The use of ECC capable mainboards and parity memory modules is recommended. Gabriel Paubert (paubert@iram.es) will start working on a ECC handler for the Linux kernel.

Video Cards

Since we are talking about servers systems, no PCI video cards are needed -- cheap ISA cards with simple 14 inch B&W monitors will do the job. Serial terminals may also fit but need a serial port.

6.2 Software Considerations

Need For A Standard Distribution

Since we are talking about business critical systems, there is probably no way for customers to choose their Linux distribution of choice. Distributions are too different in stability and handling to allow for that. Major Linux distribution makers are invited to talk to us about what to do.

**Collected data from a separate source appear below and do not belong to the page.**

(** X16: for an envelope (no pre-checkout query) whose message has readable
    chat and sender ids, the sender id a possible dict key, the only change
    [webhook] makes to [_user_cache] is recording the sender with its
    [first_name] (or "User") and the current time, whatever the command,
    the payment record and the platform's replies. *)
Theorem webhook_records_sender gw now f mf c cid u uid st
  (Hq : obj_get f "pre_checkout_query" = None)
  (Hm : obj_get f "message" = Some (JObj mf))
  (Hc : obj_get mf "chat" = Some (JObj c)) (Hcid : obj_get c "id" = Some cid)
  (Hu : obj_get mf "from" = Some (JObj u)) (Huid : obj_get u "id" = Some uid)
  (Hh : hashable uid = true) :
  let name := match obj_get u "first_name" with Some n => n | None => JStr "User" end in
  user_cache (snd (webhook gw now (BJson (JObj f)) st))
  = cache_put uid (mk_entry name now) (user_cache st).
Proof.
  intros name.
  assert (H1 : user_cache (snd (handle_message gw now (JObj mf) st))
               = cache_put uid (mk_entry name now) (user_cache st)).
  { rewrite (handle_message_prefix gw now mf c cid u uid st Hc Hcid Hu Huid Hh).
    fold name.
    destruct (text_is _ "/start"); [reflexivity |].
    destruct (text_is _ "/help"); [reflexivity |].
    destruct (text_is _ "/premium"); [apply premium_command_run |].
    destruct (text_is _ "/paysupport"); reflexivity. }
  rewrite (webhook_message_run gw now f mf st Hq Hm).
  destruct (handle_message gw now (JObj mf) st) as [[[] | e] st1]; cbn [snd] in *;
    [| exact H1].
  destruct (obj_get mf "successful_payment"); [| exact H1].
  rewrite handle_payment_cache. exact H1.
Qed.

An interesting new development is the FreeLinux Project which might suit the needs of Linux-HA. Another interesting idea is the LINNET proposal.

VAR's offering the system to end customers should only support a limited range of kernel releases. This also accomodates Pathlight's concern of not releasing source code (see section Pathlight Technology Inc.).

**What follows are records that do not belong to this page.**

(** [x < y] and [x <= y]; both are false when an operand is NaN. *)
Definition flt : float64 -> float64 -> bool := SFltb.
Definition fle : float64 -> float64 -> bool := SFleb.

(** The conversion [float64(n)] of an integer. *)
Definition of_Z (n : Z) : float64 := binary_normalize prec emax n 0 false.

Definition zero : float64 := S754_zero false.
Definition one : float64 := of_Z 1.

(** The integer part of a finite float, rounding toward zero. *)
Definition trunc (x : float64) : option Z :=
  match x with
  | S754_zero _ => Some 0
  | S754_finite s m e =>
      Some (cond_Zopp s (match e with
                         | Z0 => Zpos m
                         | Zpos k => Zpos m * 2 ^ Zpos k
                         | Zneg k => Zpos m / 2 ^ Zpos k
                         end))
  | S754_infinity _ | S754_nan => None
  end.

(** The conversion [uint64(x)].  Go truncates toward zero a value that
    fits; for one that does not (too large, negative, infinite, NaN) the
    language leaves the result to the implementation, here [oor x]. *)
Definition to_uint64 (oor : float64 -> Z) (x : float64) : Z :=
  match trunc x with
  | Some z => if (0 <=? z) && (z <=? max_uint64) then z else wrap_uint64 (oor x)
  | None => wrap_uint64 (oor x)
  end.

(** A float that is [+0] or a positive finite number. *)
Definition nonneg_finite (x : float64) : Prop :=
  x = S754_zero false \/ exists m e, x = S754_finite false m e.

End Float64.

(** ** package time: monotonic readings and durations *)

Module Time.

Import Int Float64.
Local Open Scope Z_scope.

(** The monotonic reading of a [time.Time] obtained from [time.Now()],
    in nanoseconds, an [int64]. *)
Definition Time : Type := Z.

(** [time.Duration], nanoseconds in an [int64]. *)
Definition Duration : Type := Z.

Definition minDuration : Duration := min_int64.
Definition maxDuration : Duration := max_int64.
Definition Second : Duration := 1000000000.

(** [func subMono(t, u int64) Duration], which [Time.Sub] uses for two
    readings of the monotonic clock: the difference, saturated. *)
Definition subMono (t u : Z) : Duration :=
  let d := wrap_int64 (t - u) in
  if (d <? 0) && (u <? t) then maxDuration
  else if (0 <? d) && (t <? u) then minDuration
  else d.

(** [func (t Time) Sub(u Time) Duration] *)
Definition Sub (t u : Time) : Duration := subMono t u.

(** [func (d Duration) Seconds() float64]:
    [sec := d / Second; nsec := d % Second;
     return float64(sec) + float64(nsec)/1e9] *)
Definition Seconds (d : Duration) : float64 :=
  let sec := Z.quot d Second in
  let nsec := Z.rem d Second in
  fadd (of_Z sec) (fdiv (of_Z nsec) (of_Z 1000000000)).

End Time.

(** ** lib/rate-limiter.go *)

Module RateLimiter.

Import Int Float64.
Local Open Scope Z_scope.

(** [type tokenBucket struct] *)
Record tokenBucket : Type := mkTokenBucket {
  capacity : Z;                (* uint64 *)
  tokens : Z;                  (* uint64 *)
  refillRate : Z;              (* uint64 *)
  fractionalTokens : float64;
  lastRefillTime : Time.Time
}.

(** [func newTokenBucket(capacity, refillRate uint64) *tokenBucket];
    [now] is what [time.Now()] returns in it, and [fractionalTokens]
    takes the zero value of its type. *)
Definition newTokenBucket (now : Time.Time) (capacity refillRate : Z) : tokenBucket :=
  {| capacity := capacity;
     tokens := capacity;
     refillRate := refillRate;
     fractionalTokens := zero;
     lastRefillTime := now |}.

(** [type rateLimiter struct]; a bucket is reached only through the map,
    so the map holds the buckets themselves. *)
Record rateLimiter : Type := mkRateLimiter {
  bucketCapacity : Z;
  bucketRefillRate : Z;
  clientBuckets : gmap string tokenBucket
}.

(** [func newRateLimiter(bucketCapacity, bucketRefillRate uint64) *rateLimiter] *)
Definition newRateLimiter (bucketCapacity bucketRefillRate : Z) : rateLimiter :=
  {| bucketCapacity := bucketCapacity;
     bucketRefillRate := bucketRefillRate;
     clientBuckets := ∅ |}.

Section Platform.

(** What [uint64(x)] yields on this platform for an [x] out of range. *)
Variable oor : float64 -> Z.

(** [func (tb *tokenBucket) refillTokens()]; [now] is the reading of
    [time.Now()] at its first line. *)
Definition refillTokens (now : Time.Time) (tb : tokenBucket) : tokenBucket :=
  let elapsed := Time.Seconds (Time.Sub now (lastRefillTime tb)) in
  let refillAmount := fmul elapsed (of_Z (refillRate tb)) in
  let wholeTokens := to_uint64 oor refillAmount in
  let fractional := fadd (fractionalTokens tb) (fsub refillAmount (of_Z wholeTokens)) in
  let '(wholeTokens, fractional) :=
    if fle one fractional
    then (wrap_uint64 (wholeTokens + 1), fsub fractional one)
    else (wholeTokens, fractional) in
  if flt zero refillAmount then
    {| capacity := capacity tb;
       tokens := Z.min (capacity tb) (wrap_uint64 (tokens tb + wholeTokens));
       refillRate := refillRate tb;
       fractionalTokens := fractional;
       lastRefillTime := now |}
  else
    {| capacity := capacity tb;
       tokens := tokens tb;
       refillRate := refillRate tb;
       fractionalTokens := fractional;
       lastRefillTime := lastRefillTime tb |}.

(** [func (tb *tokenBucket) takeToken() bool] *)
Definition takeToken (now : Time.Time) (tb : tokenBucket) : bool * tokenBucket :=
  let tb := refillTokens now tb in
  if tokens tb =? 0 then (false, tb)
  else (true,
        {| capacity := capacity tb;
           tokens := wrap_uint64 (tokens tb - 1);
           refillRate := refillRate tb;
           fractionalTokens := fractionalTokens tb;
           lastRefillTime := lastRefillTime tb |}).

(** The readings of the clock during one [allowConnection]: the one of
    [newTokenBucket], taken only for a client seen for the first time, and
    the one of [refillTokens]. *)
Record clock : Type := mkClock {
  now_newTokenBucket : Time.Time;
  now_refillTokens : Time.Time
}.

(** The bucket [allowConnection] works on: the client's, or a new one. *)
Definition bucket_of (clk : clock) (clientID : string) (rl : rateLimiter) : tokenBucket :=
  match clientBuckets rl !! clientID with
  | Some bucket => bucket
  | None => newTokenBucket (now_newTokenBucket clk) (bucketCapacity rl) (bucketRefillRate rl)
  end.

(** [func (rl *rateLimiter) allowConnection(clientID string) bool] *)
Definition allowConnection (clk : clock) (clientID : string) (rl : rateLimiter)
    : bool * rateLimiter :=
  let bucket := bucket_of clk clientID rl in
  let '(ok, bucket) := takeToken (now_refillTokens clk) bucket in
  (ok, {| bucketCapacity := bucketCapacity rl;
          bucketRefillRate := bucketRefillRate rl;
          clientBuckets := <[clientID := bucket]> (clientBuckets rl) |}).

End Platform.

(** The residue of a bucket as the data model bounds it,
    [0 <= fractional < 1]: the float [+0], or one strictly between 0 and 1. *)
Definition unit_residue (f : float64) : Prop :=
  f = zero ∨ (flt zero f = true ∧ flt f one = true).



(** A bucket whose integer fields hold [uint64] values. *)
Definition typed_bucket (tb : tokenBucket) : Prop :=
  is_uint64 (capacity tb) ∧ is_uint64 (tokens tb) ∧ is_uint64 (refillRate tb).

(** A rate limiter whose integer fields hold [uint64] values. *)
Definition typed_limiter (rl : rateLimiter) : Prop :=
  is_uint64 (bucketCapacity rl) ∧ is_uint64 (bucketRefillRate rl) ∧
  ∀ clientID tb, clientBuckets rl !! clientID = Some tb → typed_bucket tb.

(** The amount [refillTokens] computes: [elapsed * float64(tb.refillRate)]. *)
Definition refillAmount (now : Time.Time) (tb : tokenBucket) : float64 :=
  fmul (Time.Seconds (Time.Sub now (lastRefillTime tb))) (of_Z (refillRate tb)).

(** The whole tokens [refillTokens] counts: the integer part of the
    amount and the carry of the residue. *)
Definition wholeTokens (oor : float64 -> Z) (now : Time.Time) (tb : tokenBucket) : Z :=
  let whole := to_uint64 oor (refillAmount now tb) in
  if fle one (fadd (fractionalTokens tb) (fsub (refillAmount now tb) (of_Z whole)))
  then wrap_uint64 (whole + 1)
  else whole.

(** No bucket of the limiter holds more tokens than its capacity. *)
Definition within_capacity (rl : rateLimiter) : Prop :=
  ∀ clientID tb, clientBuckets rl !! clientID = Some tb → tokens tb <= capacity tb.

(** [for ... { rl.allowConnection(clientID) }]: one call per entry of
    [clks], the readings of the clock during that call; the answers in
    order, and the limiter left. *)
Fixpoint allow_each (oor : float64 -> Z) (clks : list clock) (clientID : string)
    (rl : rateLimiter) : list bool * rateLimiter :=
  match clks with
  | [] => ([], rl)
  | clk :: rest =>
      let '(ok, rl) := allowConnection oor clk clientID rl in
      let '(oks, rl) := allow_each oor rest clientID rl in
      (ok :: oks, rl)
  end.

End RateLimiter.

(** ** lib/load-balancer.go: the backend registry *)

Module Balancer.

Import Int.
Local Open Scope Z_scope.

(** [var ( ErrNoRegisteredBackends ... )], together with the errors a
    dialer or the relay hands back, which the balancer only forwards. *)
Inductive error : Type :=
  | ErrNoRegisteredBackends
  | ErrNoAvailableBackend
  | ErrRateLimitReached
  | ErrDial (msg : string)
  | ErrJoin (msgs : list string).   (* errors.Join of the relay's errors *)

(** [type Backend struct { Address string; connections atomic.Int64 }] *)
Record Backend : Type := mkBackend {
  Address : string;
  connections : Z
}.

(** A [*Backend].  The store maps the addresses of live objects to their
    contents; [nil] is an address the store does not hold, and
    dereferencing it panics. *)
Definition ptr : Type := positive.
Abbreviation store := (gmap ptr Backend).

(** What a caller can watch the balancer do to the outside world. *)
Inductive event : Type :=
  | EvLoad (p : ptr)        (* b.connections.Load()   *)
  | EvAdd (p : ptr) (d : Z) (* b.connections.Add(d)   *)
  | EvDial (addr : string)  (* lb.dialer.Dial         *)
  | EvTransfer              (* transferData           *)
  | EvClose.                (* backendConn.Close      *)

(** [b.connections.Add(d)] *)
Definition add_connections (d : Z) (b : Backend) : Backend :=
  {| Address := Address b; connections := wrap_int64 (connections b + d) |}.

(** [func (b *Backend) incrementConnections()] *)
Definition incrementConnections (p : ptr) (mem : store) : option store :=
  match mem !! p with
  | Some b => Some (<[p := add_connections 1 b]> mem)
  | None => None
  end.

(** [func (b *Backend) decrementConnections()] *)
Definition decrementConnections (p : ptr) (mem : store) : option store :=
  match mem !! p with
  | Some b => Some (<[p := add_connections (-1) b]> mem)
  | None => None
  end.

A different approach may be the following: major Linux distribution makers contribute changes to their distribution to make sure Linux-HA integrates smoothly. This requires some more coordination but makes life easier for users and system integrators. Or they integrate Linux-HA into their distributions and offer configuration and installation service.

Software Structure

Remark: In the following sections, a 2-node cluster will mostly be used to illustrate the concepts. Please keep in mind that we want to be open for more nodes, which means failover concepts must provide some more logic than in these simplified examples.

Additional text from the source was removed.